Your answer must be the lines of the entries below, exactly as written, from the first line through the line containing "exists (a +:+".

Content starts

(** The first double colon: none begins in what is before it, nor on its last byte. *)
Lemma cut_cc s a b : cut s "::" = Some (a, b) ↔ s = a +:+ "::" +:+ b ∧ contains (a +:+ ":") "::" = false.
Proof.
  revert a. induction s as [|d s IH]; intros a.
  { split; [done|]. intros [E _]. by destruct a. }
  cbn [cut]. destruct (has_prefix (String d s) "::") eqn:E.
  - apply has_prefix_spec in E as [x E]. rewrite append_cons in E. injection E as -> ->.
    change (String ":" (":" +:+ x)) with ("::" +:+ x). rewrite str_drop_app. split; [by intros [= <- <-]|].
    intros [Es Hc]. destruct a as [|e a]; [by rewrite append_nil in Es; apply string_app_inj in Es as ->|].
    rewrite !append_cons in Es. injection Es as <- Ea. rewrite append_cons, contains_cons in Hc.
    apply orb_false_iff in Hc as [Hc _]. exfalso. apply not_true_iff_false in Hc. apply Hc, has_prefix_spec.
    destruct a as [|f a]; [by exists ""|]. rewrite append_cons in Ea. injection Ea as <- _.
    exists (a +:+ ":"). by rewrite !append_cons, append_nil.
  - assert (Hcons : ∀ a' b', String d s = String d a' +:+ "::" +:+ b' ∧ contains (String d a' +:+ ":") "::" = false ↔
              s = a' +:+ "::" +:+ b' ∧ contains (a' +:+ ":") "::" = false).
    { intros a' b'. rewrite !append_cons, contains_cons, orb_false_iff. split.
      - intros [[= ->] [_ Hc]]. done.
      - intros [-> Hc]. split; [done|]. split; [|done].
        apply not_true_iff_false. intros [x Hx]%has_prefix_spec. apply not_true_iff_false in E. apply E.
        rewrite append_cons, append_cons, append_nil in Hx. injection Hx as -> Hx.
        apply has_prefix_spec. destruct a' as [|f a']; [rewrite append_nil; by eexists|].
        rewrite append_cons in Hx. injection Hx as -> _. rewrite !append_cons. by eexists. }
    destruct (cut s "::") as [[a' b']|] eqn:Ec.
    + split.
      * intros [= <- <-]. apply Hcons. by apply IH.
      * intros Ha. destruct a as [|e a].
        { destruct Ha as [Ha _]. exfalso. apply not_true_iff_false in E. apply E. rewrite Ha, append_nil.
          apply has_prefix_spec. by eexists. }
        destruct Ha as [Ha Hc]. injection Ha as <- Hs. f_equal.
        assert (Some (a', b') = Some (a, b)) as [= -> ->]; [|done].
        apply IH, Hcons. by rewrite Hs.
    + split; [done|]. intros Ha. destruct a as [|e a].
      { destruct Ha as [Ha _]. exfalso. apply not_true_iff_false in E. apply E. rewrite Ha, append_nil.
        apply has_prefix_spec. by eexists. }
      destruct Ha as [Ha Hc]. injection Ha as <- Hs.
      assert (None = Some (a, b)); [|done]. apply IH, Hcons. by rewrite Hs.
Qed.
Lemma start_type_spec t :
  match find (λ x, (t =? x.1)%Z) start_types with
  | Some (_, (name, boot)) => startTypeName t = Ok name ∧ startsAtBoot t = boot
  | None => startTypeName t = Err ("unrecognised service start type " +:+ itoa_z t)
  end.
Proof.
  cbn. unfold startTypeName, startsAtBoot, SERVICE_BOOT_START, SERVICE_SYSTEM_START, SERVICE_AUTO_START,
    SERVICE_DEMAND_START, SERVICE_DISABLED.
  repeat match goal with |- context [(t =? ?c)%Z] => destruct (Z.eqb_spec t c) as [->|?]; [by vm_compute|] end.
  done.
Qed.

Lemma windows_events_disciplined service : disciplined (windows_events service).
Proof.
  apply disciplined_neutral. unfold windows_events.
  repeat apply neutral_app; try apply withConfig_neutral; try apply with_status_neutral;
    apply with_service_neutral; intros mgr svc; [done|].
  apply neutral_bind; [|done]. apply neutral_emit_used. by apply elem_of_cons; left.
Qed.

Content ends

- **Solution to the exercise**:
(** The first double colon: none begins in what is before it, nor on its last byte. *)
Lemma cut_cc s a b : cut s "::" = Some (a, b) ↔ s = a +:+ "::" +:+ b ∧ contains (a +:+ ":") "::" = false.
Proof.
  revert a. induction s as [|d s IH]; intros a.
  { split; [done|]. intros [E _]. by destruct a. }
  cbn [cut]. destruct (has_prefix (String d s) "::") eqn:E.
  - apply has_prefix_spec in E as [x E]. rewrite append_cons in E. injection E as -> ->.
    change (String ":" (":" +:+ x)) with ("::" +:+ x). rewrite str_drop_app. split; [by intros [= <- <-]|].
    intros [Es Hc]. destruct a as [|e a]; [by rewrite append_nil in Es; apply string_app_inj in Es as ->|].
    rewrite !append_cons in Es. injection Es as <- Ea. rewrite append_cons, contains_cons in Hc.
    apply orb_false_iff in Hc as [Hc _]. exfalso. apply not_true_iff_false in Hc. apply Hc, has_prefix_spec.
    destruct a as [|f a]; [by exists ""|]. rewrite append_cons in Ea. injection Ea as <- _.
    exists (a +:+ ":"). by rewrite !append_cons, append_nil.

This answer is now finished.